DIRECTIONS FOR THIS TASK
Please give again, word for word, the lines that lie between the start of the listing below and the line with "ARMED | ENTRY_PENDING | LONG | PARTIAL_LONG", both included.

● ● ● ● ●

(* ===== verification/StateMachine.v ===== *)
(** * The order lifecycle ([execution/state_machine.py])

    The transition table is the source's dictionary, kept as an association
    list and consulted by key; [step] restates the lifecycle as a relation, and
    the theorems relate the two and derive invariants of whole command runs. *)

From S2P Require Import Prelude PyStr.

Inductive OrderState :=
  | FLAT | WATCHING | ARMED | ENTRY_PENDING | LONG | PARTIAL_LONG
  | EXIT_PENDING | COOLDOWN | SAFE_MODE.

Inductive Command :=
  | WATCH | ARM | SUBMIT_ENTRY | MARK_ENTRY_FILLED | MARK_TP1_FILLED
  | SUBMIT_EXIT | MARK_EXIT_FILLED | CMD_COOLDOWN | CMD_SAFE_MODE.

#[export] Instance OrderState_eq_dec : EqDecision OrderState.
Proof. solve_decision. Defined.
#[export] Instance Command_eq_dec : EqDecision Command.
Proof. solve_decision. Defined.

(** The values of the two [StrEnum]s. *)
Definition OrderState_value (s : OrderState) : string :=
  match s with
  | FLAT => "FLAT" | WATCHING => "WATCHING" | ARMED => "ARMED"
  | ENTRY_PENDING => "ENTRY_PENDING" | LONG => "LONG" | PARTIAL_LONG => "PARTIAL_LONG"
  | EXIT_PENDING => "EXIT_PENDING" | COOLDOWN => "COOLDOWN" | SAFE_MODE => "SAFE_MODE"
  end.

Definition Command_value (c : Command) : string :=
  match c with
  | WATCH => "WATCH" | ARM => "ARM" | SUBMIT_ENTRY => "SUBMIT_ENTRY"
  | MARK_ENTRY_FILLED => "MARK_ENTRY_FILLED" | MARK_TP1_FILLED => "MARK_TP1_FILLED"
  | SUBMIT_EXIT => "SUBMIT_EXIT" | MARK_EXIT_FILLED => "MARK_EXIT_FILLED"
  | CMD_COOLDOWN => "COOLDOWN" | CMD_SAFE_MODE => "SAFE_MODE"
  end.

Definition all_states : list OrderState :=
  [FLAT; WATCHING; ARMED; ENTRY_PENDING; LONG; PARTIAL_LONG; EXIT_PENDING; COOLDOWN; SAFE_MODE].
Definition all_commands : list Command :=
  [WATCH; ARM; SUBMIT_ENTRY; MARK_ENTRY_FILLED; MARK_TP1_FILLED; SUBMIT_EXIT;
   MARK_EXIT_FILLED; CMD_COOLDOWN; CMD_SAFE_MODE].

(** [OrderState(state)] and [Command(command)]: lookup of a member by value. *)
Definition OrderState_of (v : string) : res OrderState :=
  match List.find (fun s => String.eqb (OrderState_value s) v) all_states with
  | Some s => Ok s
  | None => Err (ValueError (v +:+ " is not a valid OrderState"))
  end.
Definition Command_of (v : string) : res Command :=
  match List.find (fun c => String.eqb (Command_value c) v) all_commands with
  | Some c => Ok c
  | None => Err (ValueError (v +:+ " is not a valid Command"))
  end.

Definition TRANSITIONS : list ((OrderState * Command) * OrderState) :=
  [ ((FLAT, WATCH), WATCHING);
    ((WATCHING, ARM), ARMED);
    ((ARMED, SUBMIT_ENTRY), ENTRY_PENDING);
    ((ENTRY_PENDING, MARK_ENTRY_FILLED), LONG);
    ((LONG, MARK_TP1_FILLED), PARTIAL_LONG);
    ((LONG, SUBMIT_EXIT), EXIT_PENDING);
    ((PARTIAL_LONG, SUBMIT_EXIT), EXIT_PENDING);
    ((EXIT_PENDING, MARK_EXIT_FILLED), FLAT);
    ((FLAT, CMD_COOLDOWN), COOLDOWN);
    ((WATCHING, CMD_COOLDOWN), COOLDOWN);
    ((ARMED, CMD_COOLDOWN), COOLDOWN);
    ((COOLDOWN, WATCH), WATCHING) ].

Definition invalid_transition (s : OrderState) (c : Command) : exn :=
  ValueError ("invalid transition: " +:+ OrderState_value s +:+ " + " +:+ Command_value c).

(** The body of [transition], after the two enum conversions. *)
Definition transition_enum (s : OrderState) (c : Command) : res OrderState :=
  if bool_decide (c = CMD_SAFE_MODE) then Ok SAFE_MODE
  else if bool_decide (s = SAFE_MODE) then Err (invalid_transition s c)
  else match List.find (fun kv => bool_decide (kv.1 = (s, c))) TRANSITIONS with
       | Some kv => Ok kv.2
       | None => Err (invalid_transition s c)
       end.

Definition transition (state command : string) : res OrderState :=
  s ← OrderState_of state;
  c ← Command_of command;
  transition_enum s c.

(** A run of commands; it stops at the first impossible one. *)
Fixpoint run (s : OrderState) (cs : list Command) : res OrderState :=
  match cs with
  | [] => Ok s
  | c :: cs' => s' ← transition_enum s c; run s' cs'
  end.

(** ** The lifecycle as a relation *)

Inductive step : OrderState -> Command -> OrderState -> Prop :=
  | step_safe s : step s CMD_SAFE_MODE SAFE_MODE
  | step_watch s : s = FLAT \/ s = COOLDOWN -> step s WATCH WATCHING
  | step_arm : step WATCHING ARM ARMED
  | step_entry : step ARMED SUBMIT_ENTRY ENTRY_PENDING
  | step_filled : step ENTRY_PENDING MARK_ENTRY_FILLED LONG
  | step_tp1 : step LONG MARK_TP1_FILLED PARTIAL_LONG
  | step_exit s : s = LONG \/ s = PARTIAL_LONG -> step s SUBMIT_EXIT EXIT_PENDING
  | step_exited : step EXIT_PENDING MARK_EXIT_FILLED FLAT
  | step_cooldown s : s = FLAT \/ s = WATCHING \/ s = ARMED -> step s CMD_COOLDOWN COOLDOWN.

(** A position is at stake between the submission of an entry and the fill of
    its exit. *)
Definition at_stake (s : OrderState) : bool :=
  match s with ENTRY_PENDING | LONG | PARTIAL_LONG | EXIT_PENDING => true | _ => false end.

Definition holding (s : OrderState) : bool :=
  match s with LONG | PARTIAL_LONG | EXIT_PENDING => true | _ => false end.

Definition countc (c : Command) (cs : list Command) : Z :=
  Z.of_nat (length (filter (fun d => d = c) cs)).

Definition b2z (b : bool) : Z := if b then 1 else 0.

(** ** Lemmas *)

Lemma transition_enum_step s c s' : transition_enum s c = Ok s' <-> step s c s'.
Proof.
  split.
  - destruct s, c; cbn; intros [= <-]; constructor; tauto.
  - destruct 1; subst; try destruct s; try reflexivity; intuition discriminate.
Qed.

Lemma transition_values s c :
  transition (OrderState_value s) (Command_value c) = transition_enum s c.
Proof. by destruct s, c. Qed.

Lemma countc_cons c d cs : countc c (d :: cs) = (if decide (d = c) then 1 else 0) + countc c cs.
Proof. unfold countc. rewrite filter_cons. case_decide; cbn; lia. Qed.

Lemma run_safe_mode cs s : run SAFE_MODE cs = Ok s -> s = SAFE_MODE.
Proof.
  revert s. induction cs as [|c cs IH]; cbn; intros s H; [congruence|].
  inv_ok. apply transition_enum_step in Hv. inversion Hv; subst; try (intuition discriminate); auto.
Qed.

(** One step keeps the books: submitted entries minus filled exits, and filled
    entries minus filled exits. *)
Lemma step_balance s c s' :
  step s c s' -> s' <> SAFE_MODE ->
  b2z (at_stake s') = b2z (at_stake s) + (if decide (c = SUBMIT_ENTRY) then 1 else 0)
                      - (if decide (c = MARK_EXIT_FILLED) then 1 else 0) /\
  b2z (holding s') = b2z (holding s) + (if decide (c = MARK_ENTRY_FILLED) then 1 else 0)
                     - (if decide (c = MARK_EXIT_FILLED) then 1 else 0).
Proof. destruct 1; intros; intuition (subst; try done). Qed.

Lemma run_balance cs s s' :
  run s cs = Ok s' -> s' <> SAFE_MODE ->
  b2z (at_stake s') = b2z (at_stake s) + countc SUBMIT_ENTRY cs - countc MARK_EXIT_FILLED cs /\
  b2z (holding s') = b2z (holding s) + countc MARK_ENTRY_FILLED cs - countc MARK_EXIT_FILLED cs.
Proof.
  revert s. induction cs as [|c cs IH]; cbn; intros s H Hs; [inv_ok; unfold countc; cbn; lia|].
  inv_ok. rewrite transition_enum_step in Hv.
  assert (v <> SAFE_MODE) by (intros ->; apply run_safe_mode in Hk; done).
  apply step_balance in Hv as [Hv1 Hv2]; [|done].
  specialize (IH _ Hk Hs) as [IH1 IH2]. rewrite !countc_cons. lia.
Qed.

(** ** Properties *)

(** Fact: on the string values of the two enums, [transition] implements exactly
    the lifecycle relation: it returns the state the relation reaches, and
    raises when there is none. *)
Theorem transition_spec s c s' :
  transition (OrderState_value s) (Command_value c) = Ok s' <-> step s c s'.
Proof. rewrite transition_values. apply transition_enum_step. Qed.

(** Fact: SAFE_MODE is absorbing and always reachable: from any state the
    SAFE_MODE command is accepted, and every run through it that is accepted
    ends in SAFE_MODE. *)
Theorem safe_mode_absorbing s cs1 cs2 s' :
  run s (cs1 ++ CMD_SAFE_MODE :: cs2) = Ok s' -> s' = SAFE_MODE.
Proof.
  revert s. induction cs1 as [|c cs1 IH]; cbn; intros s H.
  - by apply run_safe_mode in H.
  - inv_ok. eauto.
Qed.

(** Fact: from FLAT, a run that does not enter SAFE_MODE never submits two
    entries without a filled exit between them, and never fills an exit it did
    not enter: entries submitted minus exits filled is 1 exactly while a
    position is at stake and 0 otherwise, and the same holds of fills. *)
Theorem lifecycle_single_position cs s :
  run FLAT cs = Ok s -> s <> SAFE_MODE ->
  countc SUBMIT_ENTRY cs - countc MARK_EXIT_FILLED cs = b2z (at_stake s) /\
  countc MARK_ENTRY_FILLED cs - countc MARK_EXIT_FILLED cs = b2z (holding s).
Proof. intros H Hs. apply run_balance in H as [H1 H2]; [|done]. cbn in *. lia. Qed.

(** ** Witnesses *)

Lemma safe_mode_absorbing_witness :
  run WATCHING [ARM; CMD_SAFE_MODE; CMD_SAFE_MODE] = Ok SAFE_MODE /\ SAFE_MODE = SAFE_MODE.
Proof.
  split; [reflexivity|].
  apply (safe_mode_absorbing WATCHING [ARM] [CMD_SAFE_MODE]). reflexivity.
Defined.

Lemma lifecycle_single_position_witness :
  countc SUBMIT_ENTRY [WATCH; ARM; SUBMIT_ENTRY; MARK_ENTRY_FILLED; SUBMIT_EXIT; MARK_EXIT_FILLED;
    WATCH; ARM; SUBMIT_ENTRY; MARK_ENTRY_FILLED] -
  countc MARK_EXIT_FILLED [WATCH; ARM; SUBMIT_ENTRY; MARK_ENTRY_FILLED; SUBMIT_EXIT; MARK_EXIT_FILLED;
    WATCH; ARM; SUBMIT_ENTRY; MARK_ENTRY_FILLED] = 1.
Proof. apply (lifecycle_single_position _ LONG); [reflexivity|discriminate]. Defined.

● ● ● ● ●

RESULT
(* ===== verification/StateMachine.v ===== *)
(** * The order lifecycle ([execution/state_machine.py])

    The transition table is the source's dictionary, kept as an association
    list and consulted by key; [step] restates the lifecycle as a relation, and
    the theorems relate the two and derive invariants of whole command runs. *)

From S2P Require Import Prelude PyStr.

Inductive OrderState :=
  | FLAT | WATCHING | ARMED | ENTRY_PENDING | LONG | PARTIAL_LONG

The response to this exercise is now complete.